Blood Cell Type Prediction
Apr 2023
This project aims to classify blood cell types using deep learning and transfer learning techniques. The MobileNetV2 architecture is employed as a pre-trained model for feature extraction, and a custom classification model is built on top of it.
The goal of this project is to develop an automated method for detecting and classifying blood cell subtypes using machine learning techniques. The project utilizes a dataset containing 12,500 augmented images of blood cells, each labeled with the corresponding cell type. The dataset consists of four different cell types: Eosinophil, Lymphocyte, Monocyte, and Neutrophil. In this project we will build a deep learning based image classification model using a pretrained model MobilenetV2 and applying the concept of transfer learning
Transfer learning is a technique that uses knowledge gained from a pre-trained model on one task to boost performance on a different but related task. It takes advantage of the learned features and representations from the pre-trained model, which can be applied to a new task. This approach helps overcome data limitations, speeds up training, and improves the performance of models on new tasks by leveraging the knowledge encoded in the pre-trained model.
Transfer learning offers several benefits:
-
Improved Performance: By leveraging pre-trained models that have been trained on large-scale datasets, transfer learning can help achieve higher performance on new tasks with limited available data.
-
Faster Training: Transfer learning reduces the training time and computational resources required to build models from scratch, as the pre-trained model has already learned generic features that can be used as a starting point.
-
Generalization: Transfer learning allows models to generalize better to new tasks by learning abstract and generic representations from a diverse range of data. This helps in capturing higher-level features that can be relevant across different tasks.
-
Data Efficiency: With transfer learning, models can achieve good performance even with smaller datasets, as they can leverage the knowledge learned from large-scale datasets.
Overall, transfer learning is a powerful technique that enables the transfer of knowledge and representations learned from one task to another, leading to improved performance, faster training, and better generalization capabilities.
The project consists of the following key steps:
You can download the data from kaggle.
The image data is loaded and preprocessed using the ImageDataGenerator
class from TensorFlow. Data is split into training and validation sets.
The MobileNetV2 model is loaded with pre-trained weights and frozen to retain its learned features. Additional layers are added to the model for classification purposes.
The model is trained using the training images and validated using the validation images. Training is performed for a specified number of epochs, and early stopping is applied to prevent overfitting.
The trained model is evaluated on the test data. Metrics such as loss, accuracy, and a classification report are computed. Additionally, a confusion matrix is plotted to analyze the model's performance.
To reproduce this project, follow these steps:
-
Dataset: Prepare a dataset of blood cell images, divided into training and testing directories. The
train_dir
andtest_dir
variables in the code should be updated with the respective directory paths. -
Environment Setup: Set up a Python environment with TensorFlow and the necessary dependencies. Use
pip
orconda
to install the required packages. -
Code Execution: Execute the code cells in the provided Jupyter Notebook model in sequential order.
-
Analyze Results: Review the training and validation loss/accuracy plots to assess the model's performance. Evaluate the model on the test data and examine the confusion matrix and classification report.
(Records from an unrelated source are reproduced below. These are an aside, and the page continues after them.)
(** ** The partition *)

Section Partition.
Context {VS : ValueSerializer} {CW : ComplexWriter} `{DebugFmt} `{HashOrder}.
Context (from_data_type : string -> result Error ComparatorType).
Context (schema : TableSchema) (ts : list CTy).

Local Abbreviation row_mutation := (row_mutation schema ts).
Local Abbreviation row_before := (row_before schema).

Lemma sorted_markers_typed range_tombstones :
  Forall (marker_typed schema ts) (markers_of range_tombstones) ->
  Forall (marker_typed schema ts) (sort_partition_items schema (markers_of range_tombstones)).
Proof. intros Hm. unfold sort_partition_items. by rewrite sort_by_perm. Qed.

Lemma fed_all_ok floor range_tombstones rows :
  Forall row_mutation rows -> Forall (fed_ok schema ts) (map (fed schema floor range_tombstones) rows).
Proof.
  intros Hr. apply Forall_map. eapply Forall_impl; [exact Hr|]. intros m Hm.
  destruct (row_mutation_typed schema ts m Hm) as (ck & E & Hck). exists ck. split_and!; [done..|].
  intros r Er. unfold fed in Er. cbn [snd] in Er. rewrite (merge_row_group_key _ _ _ _ _ Er). done.
Qed.

Lemma fed_rows_sorted floor range_tombstones rows :
  Forall row_mutation rows -> StronglySorted row_before rows ->
  StronglySorted (le_by (partition_item_cmp schema)) (fed_rows (map (fed schema floor range_tombstones) rows)).
Proof.
  intros Hr. induction 1 as [|m rows Hs IH Hle]; [constructor|]. apply Forall_cons in Hr as [Hm Hr].
  specialize (IH Hr). cbn [map]. unfold fed_rows. cbn [flat_map fed snd]. fold (fed_rows (map (fed schema floor range_tombstones) rows)).
  destruct (merge_row_group [m] schema false _) as [row|] eqn:E; [|done]. cbn [fed_items app].
  apply SSorted_cons; [done|]. apply Forall_forall. intros x Hx. unfold fed_rows in Hx.
  apply list_elem_of_In, in_flat_map in Hx as (fr & Hin & Hx). apply in_map_iff in Hin as (m' & <- & Hin).
  unfold fed in Hx. cbn [snd] in Hx. destruct (merge_row_group [m'] schema false _) as [row'|] eqn:E'; [|done].
  destruct Hx as [<-|[]]. rewrite Forall_forall in Hle. apply list_elem_of_In in Hin. specialize (Hle m' Hin).
  unfold le_by, row_before in *. unfold partition_item_cmp in *. cbn [sort_class position_item rw_clustering_key] in *.
  apply merge_row_group_key in E, E'. by rewrite E, E', Hle.
Qed.

(** The items of the whole partition are the session's. *)
Lemma items_of_session statics rows floor range_tombstones :
  Forall (fun m => is_static_row_mutation m schema = true) statics ->
  Forall row_mutation rows -> StronglySorted row_before rows ->
  Forall (marker_typed schema ts) (markers_of range_tombstones) ->
  partition_items schema (statics ++ rows) floor range_tombstones
  = session_items schema (map (fed schema floor range_tombstones) rows)
      (sort_partition_items schema (markers_of range_tombstones)).
Proof.
  intros Hst Hr Hs Hm. unfold partition_items. rewrite (merged_rows schema ts) by done.
  rewrite (session_items_merge schema ts).
  - f_equal. unfold sort_partition_items.
    symmetry. apply (merge_by_sort (partition_item_cmp schema) (item_typed schema ts)).
    + apply Forall_forall. intros x Hx. unfold fed_rows in Hx.
      apply list_elem_of_In, in_flat_map in Hx as (fr & Hin & Hx).
      pose proof (fed_all_ok floor range_tombstones rows Hr) as Hok. rewrite Forall_forall in Hok.
      apply list_elem_of_In in Hin. destruct (Hok fr Hin) as (ck & E1 & Hck & Hkey).
      destruct fr.2 as [row|] eqn:E; [|done]. destruct Hx as [<-|[]]. unfold item_typed, sc_typed. cbn.
      by rewrite (Hkey row eq_refl).
    + eapply Forall_impl; [exact Hm|]. apply marker_item_typed.
    + by apply fed_rows_sorted.
  - by apply fed_all_ok.
  - clear Hst Hm. induction Hs as [|m rows Hs IH Hle]; [constructor|]. apply Forall_cons in Hr as [_ Hr]. cbn [map].
    apply SSorted_cons; [by apply IH|]. apply Forall_map, Forall_map. eapply Forall_impl; [exact Hle|].
    intros m' Hlt. unfold le_by, row_before in *. 
    change (partition_item_cmp schema (position_item (m_clustering_key m)) (position_item (m_clustering_key m')) <> Gt).
    by rewrite Hlt.
  - by apply sorted_markers_typed.
Qed.

(** The static row, or its absence. *)
Lemma static_prelude_fed dw s statics rows floor first_ts now :
  Forall row_mutation rows ->
  (if has_static schema
   then feed_static_row schema dw s (collect_static_operations statics schema floor) first_ts now else Ok (dw, s))
  = '(buffer, counts) ← write_static_prelude schema (dw_stats dw) (dw_buffer dw) (statics ++ rows) floor now;
    Ok (with_buffer buffer dw,
        note_written (ps_prev_unfiltered_size s + (zlen buffer - zlen (dw_buffer dw))) counts s).
Proof.
  intros Hr. unfold write_static_prelude. rewrite (collect_statics_only schema ts) by done.
  destruct (has_static schema); cbn [negb].
  - unfold feed_static_row. destruct (collect_static_operations statics schema floor) as [|op ops]; cbn [is_empty mbind result_bind]; [done|].
    destruct (static_liveness_some (op :: ops)) as ([t ttl] & ->); [done|]. cbn [default from_option id].
    match goal with |- context [write_static_row_with_prev_size ?a ?b ?c ?d ?e ?f ?g ?h] =>
      by destruct (write_static_row_with_prev_size a b c d e f g h) as [[buffer cells]|e'] end.
  - cbn [mbind result_bind]. destruct dw, s as [? ? ? ? ? [? ?] ? ? ? ? ?]. unfold note_written, with_buffer, add_counts. cbn.
    repeat f_equal; lia.
Qed.

Lemma header_frame dw key tombstone dw' :
  write_partition_header dw key tombstone = Ok dw' ->
  dw_position dw' = dw_position dw /\ exists bytes, dw_buffer dw' = dw_buffer dw ++ bytes.
Proof.
  unfold write_partition_header. destruct (_ >? _); [done|]. intros [= <-]. cbn. split; [done|]. by eexists.
Qed.

(** C5: [StreamingPartitionSession] and [write_partition_with_index_blocks] write the same
    partition. The session opens with the header, takes the reconciled static operations,
    then one clustering row at a time, interleaving the bounds of the range tombstones,
    coalescing an end with the start that meets it, and flushing its scratch after every
    64 KiB block; the whole-partition writer sorts and writes everything at once and flushes
    at the end. For static mutations and rows of full clustering keys in strict
    clustering order and bounds of keys, all of the columns' types, types that
    [compare_values] orders, one reading of the clock and a sink that
    accepts its writes, both return the same result: the same error, or the same bytes, the
    same partition offset, the same promoted-index blocks and the same counts. *)
Theorem session_writes_partition dw key tombstone range_tombstones statics rows first_ts now :
  let floor := pt_deletion_time <$> tombstone in
  Forall (fun m => is_static_row_mutation m schema = true) statics ->
  Forall row_mutation rows -> StronglySorted row_before rows ->
  Forall (marker_typed schema ts) (markers_of range_tombstones) ->
  write_partition_session from_data_type schema (fun _ => Ok ()) now dw key tombstone
    range_tombstones (collect_static_operations statics schema floor) first_ts rows
  = write_partition_with_index_blocks from_data_type schema dw key (statics ++ rows) tombstone
      range_tombstones (fun _ => now) (Ok ()).
Proof.
  intros floor Hst Hr Hs Hm. unfold write_partition_session, write_partition_with_index_blocks, begin_streaming_partition.
  fold floor. destruct (write_partition_header dw key tombstone) as [dwh|e] eqn:Eh; cbn [mbind result_bind]; [|done].
  apply header_frame in Eh as (Hpos & bytes & Hbuf).
  rewrite (static_prelude_fed _ _ statics rows) by done.
  destruct (write_static_prelude _ _ _ _ _ _) as [[buffer counts]|e]; cbn [mbind result_bind]; [|done].
  set (s1 := note_written _ _ _). set (dw1 := with_buffer buffer dwh).
  rewrite (session_run from_data_type schema ts _ now floor range_tombstones rows dw1 s1)
    by (done || by apply sorted_markers_typed || (eapply Forall_impl; [exact Hr|]; apply (row_mutation_typed schema ts))).
  rewrite items_of_session by done. change (ps_pending s1) with (sort_partition_items schema (markers_of range_tombstones)).
  assert (Hsim : simulates dwh (zlen (dw_buffer dw)) buffer (zlen buffer - zlen (dw_buffer dw)) counts
                   (mkBlockState [] (zlen buffer - zlen (dw_buffer dw)) None None None) dw1 s1).
  { unfold simulates. assert (Ec : current_rel_offset s1 dw1 = zlen buffer - zlen (dw_buffer dw))
      by (unfold current_rel_offset, s1, dw1, position; cbn; unfold position; lia).
    split_and!; try done; [apply same_output_refl|unfold s1; cbn; lia|by destruct counts]. }
  pose proof (emit_items_simulates from_data_type schema now dwh (zlen (dw_buffer dw))
    (session_items schema (map (fed schema floor range_tombstones) rows) (sort_partition_items schema (markers_of range_tombstones)))
    _ _ _ _ _ _ 1%nat Hsim) as Hrun.
  destruct (write_items_with_blocks _ _ _ _ _ _ _ _ _ _) as [[[buffer' counts'] st']|e]; cbn [mbind result_bind].
  - destruct Hrun as (dw2 & s2 & prev' & -> & Hsim2). cbn [mbind result_bind].
    rewrite (finish_simulates _ _ _ _ _ _ _ _ _ _ _ Hsim2).
    destruct (flush_partition _ _) as [d|e]; cbn [mbind result_bind]; [|done].
    assert (Eo : ps_partition_offset s2 = position dw); [|by rewrite Eo].
    destruct Hsim2 as ((_ & _ & Hp & _) & Hc & _). unfold current_rel_offset in Hc. unfold position in *. cbn in Hp. lia.
  - by rewrite Hrun.
Qed.
End Partition.

(** ** A concrete partition *)

#[local] Open Scope string_scope.
#[local] Open Scope list_scope.

Definition session_rows : list Mutation := [insert_at (at_text 97) 1 6000000; insert_at (at_text 98) 2 5700000; insert_at (at_text 99) 3 6000000].

Definition session_ranges : list RangeTombstone :=
  [mkRangeTombstone (Inclusive (at_text 98)) Top 5600000 9; mkRangeTombstone (Inclusive (at_text 97)) (Exclusive (at_text 98)) 5500000 8].

Lemma session_writes_partition_witness :
  let VS := scalar_serializer in let CW := no_complex_writer in let HO := listed_order in let DF := sample_debug_fmt in
  let dw := data_writer_with_sink sample_baselines in
  write_partition_session sample_comparator rows_schema (fun _ => Ok ()) 100 dw (mkDecoratedKey 5 [1])
    (Some (mkPartTombstone 5000000 7)) session_ranges (collect_static_operations [] rows_schema (Some 5000000)) 0 session_rows
  = write_partition_with_index_blocks sample_comparator rows_schema dw (mkDecoratedKey 5 [1]) session_rows
      (Some (mkPartTombstone 5000000 7)) session_ranges (fun _ => 100) (Ok ())
  /\ is_ok (write_partition_with_index_blocks sample_comparator rows_schema dw (mkDecoratedKey 5 [1]) session_rows
      (Some (mkPartTombstone 5000000 7)) session_ranges (fun _ => 100) (Ok ())) = true.
Proof.
  intros VS CW HO DF dw. split; [|by vm_compute].
  apply (session_writes_partition sample_comparator rows_schema [TText] dw (mkDecoratedKey 5 [1])
           (Some (mkPartTombstone 5000000 7)) session_ranges [] session_rows 0 100).
  - by apply Forall_nil_2.
  - assert (Hrow : forall c v t, row_mutation rows_schema [TText] (insert_at (at_text c) v t)).
    { intros c v t. split; [exists (at_text c); split; [done|]; repeat split|]; try done. by repeat constructor. }
    by repeat (apply Forall_cons_2; [apply Hrow|]).
  - repeat apply SSorted_cons; try apply SSorted_nil; repeat apply Forall_cons_2; try apply Forall_nil_2; by vm_compute.
  - repeat apply Forall_cons_2; try apply Forall_nil_2; repeat split; done.
Defined.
The project yields the following conclusions based on the validation set:
- The model achieves a high accuracy of 94.5% on the validation images.
- There are two possible explanations for the subpar performance on the test set:
- The test data may contain mislabeled samples.
- The test set might have been generated differently from the original training set, leading to inconsistencies in image quality or class representation.
The confusion matrix provides additional insights, suggesting that the neutrophil class in the test set could contain mixed samples from other classes.
This project demonstrates the application of transfer learning using the MobileNetV2 architecture for blood cell type classification. Despite achieving high accuracy on the validation set, further investigation is required to understand the discrepancies in performance on the test set. The project can be extended and optimized by implementing various strategies to improve the model's accuracy and generalization capability.
To enhance the project, consider the following steps:
-
Data Augmentation: Apply data augmentation techniques to increase the diversity of the training data and improve the model's generalization.
-
Hyperparameter Tuning: Explore different hyperparameter configurations, such as learning rate, batch size, and number of epochs, to optimize the model's performance.
-
Model Selection: Experiment with other pre-trained models, such as Xception or ResNet, to compare their performance with MobileNetV2.
-
Ensemble Methods: Combine multiple models or use ensemble techniques to enhance classification accuracy and robustness.
-
Fine-tuning: Gradually unfreeze and fine-tune the pre-trained layers of the model to adapt to the specific blood cell classification task.